Wednesday, October 08, 2008


Latest Running News

Since the Du Run Run, I've trained a lot, but I haven't done any more multisport events. I rode my friend's bike some more, swam a lot in my pool, and did some bricks. But my swimming lessons at Excel Aquatics didn't work out so well. I got kicked out of class. Or at least they asked me not to come back until I learned how to swim.

It turns out that I'm a very inefficient breather in the water and that makes me a very inefficient swimmer. So they told me I needed to take a beginner's swimming class to learn how to breathe properly before I came back to the triathlete's swimming class. That was disappointing, but it was a fair assessment.

I bought the Total Immersion Swimming book and worked through several of its "fish-like" swimming drills. That helped some, but I feel like I'd improve 100 times faster with a live coach versus having to work solo on drills from a book. That works fine for me in most mediums, but it's not working that well in the water. I'm too out of my element there.

The multisport and outdoor swimming season ends around here in early September, so I didn't have much time to train this year. By mid-August I decided to forget multisport for this year and focus solely on running. The multisport training I did do seemed to help my endurance though, so I'm interested in picking it back up in the spring.

I'm averaging about 25 miles a week running now, and I'm doing most of them at medium to high intensity. I do 4-6 mile runs during the week with long runs of 11-16 miles on the weekend. I briefly toyed with following a marathon training program this year (e.g., for the Greenway Marathon), but I've learned that I really don't like long, slow mileage. Shorter, faster runs suit me better, and they reduce my injury risk. My IT bands don't bother me any more unless I do 15+ mile runs, so I try not to do them very often.

I'm also regularly doing strength training, stretching, and other exercises to improve my running muscles. I try to mix up my workouts so they occasionally include barefoot running, side running, backwards running, high knees, high heels, step/box jumps, rocket jumps, long strides/bounds, and short strides.

I've also found that back extensions, dumbbell lunges, and abdominal exercises really help me run faster due to improved stability and breathing. I used to finish fast runs, and my stomach/diaphragm would be hurting to the point of almost making me throw up. Since I started strengthening my core muscles, I've gotten faster, and I'm much less likely to puke at the end of a hard race.
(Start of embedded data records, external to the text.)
(** What one observation at the place does. *)
Record observed_step (s : ProgressStall) (o : observation) (s' : ProgressStall) : Prop := {
  step_place : signature s' = signature s;
  step_marks : marks s' = fst (_advance (marks s) (o_progress o));
  step_waits : waits s' = add_waits (waits s) (o_waits o);
  step_prepared : at_most (stall_prepared_at s) (stall_prepared_at s') /\
    at_most (preparation_progressed_at (o_progress o)) (stall_prepared_at s');
  step_window : first_seen_at s' = first_seen_at s \/
    first_seen_at s' = Aware (to_utc (o_at o)) /\ ~ absorbed s o;
}.

Lemma observe_step s o :
  marks_ok k (marks s) -> still_waits (signature s) o ->
  exists s', observe (Some s) o = Some s' /\ observed_step s o s'.
Proof.
  intros Hok [Hst Hne Hsig Hkey]. unfold observe, next_stall, o_waits in *.
  destruct (_waits (o_progress o) (o_waiting o)) as [|w0 ws] eqn:Hw; [done|].
  rewrite Hst, Hsig, bool_decide_eq_true_2 by done. cbn [negb].
  destruct (_advance (marks s) (o_progress o)) as [marks_ adv] eqn:Ha.
  destruct (_seen_waits (waits s) (w0 :: ws)) as [seen nw] eqn:Hs.
  destruct (latest_spec (stall_prepared_at s) (preparation_progressed_at (o_progress o))) as (L1 & L2 & L3 & L4).
  assert (seen = add_waits (waits s) (w0 :: ws) /\
          nw = Nat.ltb (length (waits s)) (length seen)) as [Hseen Hnw]
    by (unfold _seen_waits in Hs; by simplify_eq).
  destruct (adv || nw || _) eqn:Hmove.
  - eexists. split; [reflexivity|]. constructor; simpl; rewrite ?Ha; try done.
    + unfold o_waits. by rewrite Hw.
    + right. split; [done|]. intros [Hc Hwt Hp]. unfold o_waits in Hwt. rewrite Hw in Hwt.
      rewrite (add_waits_seen _ _ Hwt) in Hseen. rewrite Hseen, Nat.ltb_irrefl in Hnw.
      rewrite (L3 Hp), bool_decide_eq_true_2 in Hmove by done. subst nw. rewrite !orb_false_r in Hmove.
      subst adv.
      destruct (child_progress (o_progress o)) as [c|] eqn:Ec.
      * destruct (Hc c eq_refl) as (m & Hg & Hcov).
        pose proof (advance_covered k (marks s) (o_progress o) c m (ok_nodup _ _ Hok) Ec Hg
                      (proj1 (ok_keys _ _ Hok _ _ Hg)) (Hkey c eq_refl) Hcov) as Hadv.
        by rewrite Ha in Hadv.
      * unfold _advance in Ha. rewrite Ec in Ha. by simplify_eq.
  - bools. eexists. split; [reflexivity|]. constructor; simpl; rewrite ?Ha; try done.
    + unfold o_waits. by rewrite Hw.
    + split; [by destruct (stall_prepared_at s); simpl|]. by apply L4.
    + by left.
Qed.
Lemma step_keeps s o s' :
  marks_ok k (marks s) -> still_waits (signature s) o -> observed_step s o s' ->
  marks_ok k (marks s') /\ absorbed s' o /\ forall o2, absorbed s o2 -> absorbed s' o2.
Proof.
  intros Hok Hw [Hpl Hm Hwt [Hp1 Hp2] _].
  destruct (advance_step k (marks s) (o_progress o) Hok (waits_key _ _ Hw)) as (Hok' & Hup & Hcov).
  destruct (add_waits_spec (o_waits o) (waits s)) as ([t Ht] & _ & Hin).
  rewrite <- Hm in *. rewrite <- Hwt in *. split; [done|]. split.
  - by constructor.
  - intros o2 [Hc2 Hw2 Hp3]. constructor.
    + intros c Hc. destruct (Hc2 c Hc) as (m & Hg & Hcv). destruct (Hup _ _ Hg) as (m' & Hg' & Hle).
      exists m'. split; [done|]. by eapply covers_mono.
    + intros b Hb. rewrite Ht. unfold wait_keys. rewrite fmap_app. apply elem_of_app. left. by apply Hw2.
    + by eapply at_most_trans.
Qed.

Lemma watch_absorbs rest : forall s o,
  marks_ok k (marks s) -> Forall (still_waits (signature s)) rest -> absorbed s o ->
  exists s', watch (Some s) rest = Some s' /\ signature s' = signature s /\
    marks_ok k (marks s') /\ absorbed s' o.
Proof.
  induction rest as [|o1 rest IH]; intros s o Hok Hall Ha; simpl; [by exists s|].
  apply Forall_cons_1 in Hall as [H1 Hall].
  destruct (observe_step s o1 Hok H1) as (s1 & Hs1 & Hstep). rewrite Hs1.
  destruct (step_keeps s o1 s1 Hok H1 Hstep) as (Hok1 & _ & Hkeep).
  rewrite <- (step_place _ _ _ Hstep) in Hall |- *. apply IH; auto.
Qed.

(** [o'] shows nothing beyond what [o] showed: the same child phase with counters
    no higher (a copy retried from zero), waits already among [o]'s, and no later
    preparation.  Times, texts, attempts and due times are free. *)
Record no_further (o o' : observation) : Prop := {
  nf_child c' : child_progress (o_progress o') = Some c' ->
    exists c, child_progress (o_progress o) = Some c /\ phase c' = phase c /\
      default 0 (bytes c') <= default 0 (bytes c) /\
      forall q', operation c' = Some q' -> exists q, operation c = Some q /\
        completed_bytes q' <= completed_bytes q /\
        default 0 (completed_items q') <= default 0 (completed_items q) /\
        default 0 (activity_sequence q') <= default 0 (activity_sequence q) /\
        op_phase q' = op_phase q;
  nf_waits b' : b' ∈ o_waits o' -> exists b, b ∈ o_waits o /\ wait_key b = wait_key b';
  nf_prepared : at_most (preparation_progressed_at (o_progress o'))
                  (preparation_progressed_at (o_progress o));
}.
In the last two months I've lowered my 5K, 10K, and half marathon PRs substantially:
I'm looking forward to improving these times as the weather gets cooler. The weather was about perfect for this week's half where I PRed, but the 5K and 10K were set in hotter conditions than I'd like.

I've tried to run smart this year by listening to my body to avoid injury. So far that's worked, and my times keep improving. Unfortunately, I was foolish enough to sign up for the Flying Monkey Marathon again. I have no intentions of racing it though because I haven't trained to run fast (or even run) for 26.2 miles. My goal is to finish the race uninjured. If possible, I'd like to finish under last year's 6:19:36 injured time. So I'll be stopping to stretch, walking the worst uphills, walking through the water stops, and doing whatever is necessary to get through the race injury-free.

I've done 21 races so far this year - at least one every month. I'm hoping the Flying Monkey won't kill my legs and break that streak for me by ruining my December races. I'm signed up for the Cougar Crawl 5K on Oct. 18, and I'll probably run the Team Nashville 10 Miler on Nov. 1. After that it's the Monkey on Nov. 23, and then seeing which races I can handle in December.